News Corp, parent to Rotten Tomatoes will own a minority stake in the new enterprise.
This move supplants earlier speculation that MySpace (another News Corp company) might purchase Flixster, and then meld it in-house with Rotten Tomatoes. In the final deal, MySpace was absent. Kara Swisher contacted us, and pointed out that originally there had a number of discussed options, and the MySpace participation was never a set deal. AllThingsDigital was first to the story on Christmas Eve.
Financial terms of the deal were not disclosed, but it seems unlikely that significant cash traded hands on any side, given that News Corp is getting a piece of the new pie. The press release notes that “Together, Flixster and Rotten Tomatoes give movie audiences an unprecedented total picture of movie trends and opinions, combining half a million reviews from leading critics with 2.3 billion user ratings and reviews.”

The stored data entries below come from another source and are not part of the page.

(** * psycopg2 [lib/_json.py]: JSON adaptation objects and typecaster registration

    A shallow embedding of [Json], [register_json], [register_default_json],
    [_create_json_typecasters] and [_get_json_oids], with the statements the
    specification makes about them.

    Python code that touches the connection, the cursor or the typecaster
    tables is written in a state-and-exception monad over a [world]; an
    exception leaves the effects that happened before it in place, as in
    Python. *)

From stdpp Require Import base option list strings gmap.

Local Open Scope string_scope.
Local Open Scope list_scope.

(** ** Exceptions and outcomes *)

(** The exception classes the module raises or lets through. *)
Inductive exn : Type :=
| ImportError (msg : string)
| ProgrammingError (msg : string)
| OperationalError (msg : string)
| UnicodeEncodeError (msg : string).

(** What a Python call yields: a value, or a raised exception. *)
Inductive outcome (A : Type) : Type :=
| Return (a : A)
| Raise (e : exn).

Arguments Return {A} a.
Arguments Raise {A} e.

Definition is_raise {A : Type} (o : outcome A) : bool :=
  match o with Raise _ => true | Return _ => false end.

(** ** Constants of the module *)

(** oids from PostgreSQL 9.2 *)
Definition JSON_OID : Z := 114.
Definition JSONARRAY_OID : Z := 199.

(** ** The driver's side *)

(** Modelled from the spec: the transaction statuses of a connection come from
    [psycopg2.extensions], which is not in this file.  [STATUS_IN_TRANSACTION]
    is the driver's name for "inside an explicitly-begun transaction", an alias
    of [STATUS_BEGIN]. *)
Inductive conn_status : Type :=
| STATUS_SETUP
| STATUS_READY
| STATUS_BEGIN
| STATUS_PREPARED.

Definition STATUS_IN_TRANSACTION : conn_status := STATUS_BEGIN.

#[global] Instance conn_status_eq_dec : EqDecision conn_status.
Proof. solve_decision. Defined.

(** What a non-[None] [conn_or_curs] is: the connection, or a cursor on it. *)
Inductive handle : Type :=
| a_connection
| a_cursor.

#[global] Instance handle_eq_dec : EqDecision handle.
Proof. solve_decision. Defined.

(** One row of the server's [pg_type] catalog, with the columns the lookup
    reads. *)
Record pg_type_row : Type := {
  typname : string;
  t_oid : Z;
  typarray : Z
}.

(** A row as [fetchone] returns it for the lookup: [(oid, typarray)], the
    second column [None] when the query selected [NULL]. *)
Definition row : Type := (Z * option Z)%type.

Section JsonModule.

(** Values of the application (what [json.loads] returns, what [Json] wraps). *)
Context {pyobj : Type}.

Definition dumps_fn : Type := pyobj → outcome string.
Definition loads_fn : Type := string → outcome pyobj.
(** * Application state comparison of argo-cd: a shallow embedding

    The development follows two source files:
    - [engine/pkg/utils/kube/kube.go]: [ResourceKey], [GetResourceKey],
      [GetAppInstanceLabel], [UnsetLabel],
      [ServerResourceForGroupVersionKind], [NewKubeConfig], [newAuthInfo],
      [SplitYAML], [WatchWithRetry], [RetryUntilSucceed];
    - [controller/state.go]: [unmarshalManifests],
      [DeduplicateTargetObjects], [getComparisonSettings], [getRepoObjs],
      [CompareAppState], [persistRevisionHistory].

    Conventions.
    - A Go [string] is a [string]; [type SyncStatusCode string] and the
      other string-typed codes stay strings, with the empty string as the
      zero value.
    - A Go pair [(v, err)] is a sum [result]: the code under study reads
      [v] only when [err == nil].  Where the code reads both components
      (the two [IsNamespaced] capabilities) the pair is kept as a pair.
    - A pointer that the code tests against [nil] is an [option].
    - A Go [map] is a [gmap]; [for k, v := range m] visits the entries in an
      order the language leaves unspecified, which is an explicit argument
      of type [MapOrder] here.
    - A Go run-time panic (index out of range) is the [Panic] outcome of the
      [exec] monad.
    - The goroutine loops of kube.go are interaction trees over the events
      they exchange with their environment. *)

From Stdlib Require Import Ascii.
From stdpp Require Import base gmap strings list fin_maps pretty sorting.
From ITree Require ITree ITreeFacts.
From Paco Require paco.

Local Open Scope string_scope.
Local Open Scope list_scope.

(** ** Go values *)

(** [err.Error()] of a non-nil error. *)
Definition error := string.

(** [(v, err)]: [inl v] when [err == nil]. *)
Definition result (A : Type) : Type := A + error.

(** [metav1.Time], as seconds. *)
Definition Time := Z.

(** A computation that may panic. *)
Inductive exec (A : Type) : Type :=
| Done (a : A)
| Panic (why : string).
Arguments Done {A} a.
Arguments Panic {A} why.

#[global] Instance result_ret : MRet result := fun _ a => inl a.
#[global] Instance result_bind : MBind result := fun _ _ f c =>
  match c with
  | inl a => f a
  | inr err => inr err
  end.

#[global] Instance exec_ret : MRet exec := fun _ a => Done a.
#[global] Instance exec_fmap : FMap exec := fun _ _ f c =>
  match c with
  | Done a => Done (f a)
  | Panic why => Panic why
  end.
#[global] Instance exec_bind : MBind exec := fun _ _ f c =>
  match c with
  | Done a => f a
  | Panic why => Panic why
  end.

(** The order in which one [range] statement visits the entries of a map:
    some rearrangement of the entries, chosen by the Go runtime. *)
Record MapOrder := {
  permute : ∀ A : Type, list A → list A;
  permute_perm : ∀ (A : Type) (l : list A), permute A l ≡ₚ l;
}.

Impressive data, and it underscores why this particular deal makes sense: both companies, while having slightly different focuses were always going to be covering similar ground, fighting for the same userbase, and competing feature for feature. Now, they will be the dominant force in a popular market.
This deal has a history. As the press release states: “Prior to the acquisition, Flixster and Rotten Tomatoes partnered in several areas, including a recent deal that syndicates critic reviews from Rotten Tomatoes to Flixster’s online movie community, both on the Web and via Flixster’s mobile apps.” These two companies were made for one another.